By Patrick Winderl/Havre Daily Newsfirstname.lastname@example.org
Supporters of two youth sports teams - girls fast pitch softball and boys cross country - say they are raising enough money to finance the teams for three years, meeting a requirement set by Havre Public Schools before the school board would consider sanctioning the sports.
Both teams were told by district administrators last month that the district would consider adopting the sports only if they are supported by private funds and could prove that they have enough community support.
The fast pitch team was required to raise $65,000 in pledges, and the cross country team needed $10,500 in pledges for the district to place the issue on the July 13 school board agenda. Those figures were the estimated cost of funding the teams for three years.
The boys cross country team has surpassed its goal, coach Ron Watson said.
The girls fast pitch team has generated $60,980 in pledges, and expects to exceed the $65,000 goal next week, team supporter Mike Evans said.
"The next step in the process is a formal written request to the board of trustees," HPS Superintendent Kirk Miller said this morning.
"We're still two weeks away. This is the school board's decision whether they feel it's right to add those activities," he said.
Proponents of both teams unsuccessfully attempted in May to have their teams sanctioned by the school district. School board members and district administrators said HPS cannot afford to support the two teams.
After the board rejected the requests, the two teams asked the district to consider adopting the teams if they were privately funded.
"I've been working hand-in-hand with both of those organizations to establish what would be necessary for the board to approve the addition of those sports," Miller said.
Some of the key issues are ensuring the sustainability of the programs, and recognizing that the district will have control of the two sports, Miller said.
"Those activities must be run by the school district just like all of the other activities run by the school district, and that is something that both groups understand very clearly," he said.
Supporters of the teams say that although both teams compete against other high schools, without the district's affiliation those contests are considered nonconference, and students are prohibited from wearing HHS uniforms, participating in season-end tournaments and using district transportation. They also say participants are deprived of scholarship opportunities because many colleges do not recruit club players.
The success of the adoption effort by the boys cross country team is dependent on that of girls fast pitch. Because of federal Title IX gender-equity requirements, the school board can only approve boys cross country if it also approves girls fast pitch.
Title IX requires that schools have at least as many athletic programs for girls as for boys. To comply with that provision, in 1986 the school district was forced to either adopt a new girls sports or abandon an existing boys sport. Because there were no proposed additional girls sports at the time, the school board opted to discontinue boys cross country. The team was resurrected in 1999 as a club sport.
Evans said he has been working with Miller to develop a proposal for the school board.
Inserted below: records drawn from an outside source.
Lemma do_ok st w : world_ok w → world_ok (sock_do cfg st w) ∧ (shut (sw_sock w) → shut (sw_sock (sock_do cfg st w))).
Proof.
  intros (Ds & Hts & Hs). destruct st as [a|i e]; simpl.
  - split; [|done]. exists (Ds ++ [[]]). split; [apply Forall2_app; [done|]; repeat constructor; apply wp_api|]. rewrite concat_app. simpl. by rewrite app_nil_r.
  - destruct (sw_threads w !! i) as [p|] eqn:Hi; [|split; [by exists Ds|done]].
    destruct (Forall2_lookup_l _ _ _ _ _ Hts Hi) as (D & HD & Hp).
    assert (∀ D1, concat (<[i := D1]> Ds) ≡ₚ D1 ++ concat (delete i Ds)) as Hat.
    { intros D1. apply lookup_lt_Some in HD. clear -HD. revert i HD. induction Ds as [|D0 Ds IH]; intros [|i] Hlt; simpl in *; [lia|lia|done|].
      rewrite IH by lia. solve_Permutation. }
    assert (concat Ds ≡ₚ D ++ concat (delete i Ds)) as Hc by (rewrite <-Hat, list_insert_id; done).
    destruct (go_ok p e (sw_sock w) D (concat (delete i Ds)) Hp) as (D1 & H1 & H2 & H3); [by eapply accounted_perm|].
    destruct (thread_go cfg p e (sw_sock w)) as [p1 s1]. simpl in *. split; [|done]. exists (<[i := D1]> Ds ++ ((λ _, []) <$> so_spawned s1)). split.
    + apply Forall2_app; [by apply Forall2_insert|apply begins_wp].
    + rewrite concat_app, concat_nils, app_nil_r. eapply accounted_core; [|eapply accounted_perm; [symmetry; apply Hat|exact H2]]. done.
Qed.

Lemma run_ok sts w : world_ok w → world_ok (sock_run cfg sts w) ∧ (shut (sw_sock w) → shut (sw_sock (sock_run cfg sts w))).
Proof.
  revert w. induction sts as [|st sts IH]; intros w Hw; [done|]. destruct (do_ok st w Hw) as [H1 H2]. destruct (IH _ H1) as [H3 H4].
  split; [done|]. intros Hs. by apply H4, H2.
Qed.

Lemma new_ok : world_ok new_world.
Proof. exists []. split; [constructor|]. split; cbn; repeat (split || constructor); done. Qed.

(** Between two turns of every goroutine's loop, and none reconnecting. *)
Definition resting (p : prog place) : bool :=
  match p with Ret (Retry _ _ _ _) => false | Ret _ => true | Act _ _ => false end.
Definition waiting_to_retry (p : prog place) : bool := match p with Ret (Retry _ _ _ _) => true | _ => false end.

Lemma resting_nothing ts Ds : Forall2 (λ p D, wp p at_place D) ts Ds → forallb resting ts = true → concat Ds = [].
Proof.
  induction 1 as [|p D ts Ds Hp _ IH]; [done|]. simpl. intros [H1 H2]%andb_prop. rewrite (IH H2), app_nil_r.
  destruct p as [[]|]; simpl in *; try done.
Qed.

Lemma waiting_flags ts Ds : Forall2 (λ p D, wp p at_place D) ts Ds → (length (filter (λ p, waiting_to_retry p = true) ts) <= flags (concat Ds))%nat.
Proof.
  induction 1 as [|p D ts Ds Hp _ IH]; [done|]. simpl. rewrite filter_cons, flags_app. case_decide as Hw; [|lia].
  destruct p as [[]|]; simpl in *; try done. rewrite Hp. unfold place_toks. change (flags [Flag]) with 1%nat. lia.
Qed.

(** C39: whatever the dials, reads, writes and calls, and however the socket's
    goroutines interleave: OnClose is called at most once a connection and no
    done channel is closed twice; at most one goroutine is reconnecting; when
    none is at work no connection is left open but the current one; and once
    CloseConnection has run the socket stays closed, whatever was under way. *)
Theorem socket_keeps_account sts sts' :
  let w := sock_run cfg sts new_world in
  let s := sw_sock w in
  NoDup (closes s) ∧ NoDup (so_stopped s) ∧
  (length (filter (λ p, waiting_to_retry p = true) (sw_threads w)) <= 1)%nat ∧
  (forallb resting (sw_threads w) = true → so_open s = option_list (so_Conn s) ∧ so_reconnecting s = false) ∧
  (so_cancelled s = true → so_disconnectFlag s = true →
   let s' := sw_sock (sock_run cfg sts' w) in so_Conn s' = None ∧ so_cancelled s' = true ∧ so_disconnectFlag s' = true).
Proof.
  intros w s. destruct (run_ok sts new_world new_ok) as [(Ds & Hts & Ha) _]. fold w in Hts, Ha. fold s in Ha.
  pose proof Ha as [H1 H2 H3 [H4 _] H5 [H6 _] H7]. split; [by apply NoDup_app in H4 as [? _]|]. split; [done|]. split.
  { pose proof (waiting_flags _ _ Hts). rewrite H1 in *. destruct (so_reconnecting s); lia. }
  split.
  - intros Hr. rewrite (resting_nothing _ _ Hts Hr) in H1, H2. rewrite app_nil_r in H2. split; [|by destruct (so_reconnecting s)].
    destruct (so_Conn s) as [c|]; simpl in *; [by apply Permutation_singleton_r in H2|by apply Permutation_nil_r in H2].
  - intros Hc Hd s'. destruct (run_ok sts' w) as [(Ds' & _ & [_ _ _ _ _ _ Hshut]) Hk]; [by exists Ds|].
    destruct (Hk (conj Hc Hd)) as [? ?]. split; [by apply Hshut|by split].
Qed.
End ok.

(** ** Runs *)

#[local] Instance canonical_int_order : IntMapOrder := {| int_range := λ A m, map_to_list m; int_range_perm := λ A m, Permutation_refl _ |}.
#[local] Instance no_json : FrameJSON := λ _, None.
#[local] Instance doubling : MathPow := λ _ y, if f64_eqb y f64_zero then #1 else #2.

Definition demo_socket : sockConfig := {|
  sk_retryStrategy := 1; sk_retryDelay := 5 * Second; sk_retryMultiplier := 2; sk_retryDuration := 5 * Minute; sk_maxRetryAttempt := 5;
  sk_onOpen := true; sk_onClose := true; sk_onError := true; sk_onData := true; sk_onControl := false |}.
Definition fine : senv := {| sv_now := 0; sv_dial := Dialled; sv_read := ReadControl; sv_writes := 10; sv_timer := false |}.
Definition broken : senv := {| sv_now := 0; sv_dial := DialFailed None "timeout"; sv_read := ReadError; sv_writes := 0; sv_timer := true |}.

Definition go (i : nat) (n : nat) (e : senv) : list sched := replicate n (Go i e).
Definition nifty_tokens : list TokenListEntry := [{| te_ExchangeType := 1; te_Tokens := ["26000"; "26009"] |}].

(** Connected, the first connection is lost and the socket reconnects. *)
Definition reconnected : list sched :=
  [Begin (CallAddSubscription 2 nifty_tokens)] ++ go 0 1 fine ++ [Begin CallConnect] ++ go 1 7 fine ++
  go 2 3 broken ++ go 2 6 fine ++ go 2 12 fine.
Definition where_ (p : prog place) : option place := match p with Ret pl => Some pl | Act _ _ => None end.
"It's going to happen. It's a matter of having answers to all the questions the board of trustees might have," he said. "As close as we have worked with the school administration on this, we have a pretty clear understanding of the issues that need to be addressed."
Those include ensuring the sustainability of the program through future sources of income, and making arrangements to use a field for practices and games, Evans said.
The Havre Girls Fast Pitch Association has an agreement with the Sixth Avenue Softball Association to lease Sixth Avenue Memorial Field for $1 a year and a $300 annual maintenance fee, Evans said.
"We've been talking to those folks and we have a letter in hand. We're ready to go with one of the nicest softball fields in the state," he said.
Evans said he plans to meet with Miller this afternoon.
"The purpose is to update him on our fund-raising efforts and hand him our proposal so he can start his presentation for the July 13 school board meeting," he said.
So far, the team has generated 108 pledges from local businesses, families and individuals for a total of nearly $61,000, Evans said.
"It's going really well," he said. "The majority of the community has really been behind this."
The Havre Girls Fast Pitch Association is looking for alternative ways to raise money to support the team in future years, Evans added.
"We have a lot of ways to raise funds without soliciting from individuals," he said.
That may include gate receipts, concession sales and sharing income from sign sponsors at Sixth Avenue Field, he added.
Watson said he is amazed at the level of support shown by community members and businesses toward the boys cross country team.
"We've surpassed our goal," he said. "We're really excited for this to come in front of the board and bring this sport back into Havre High with their approval."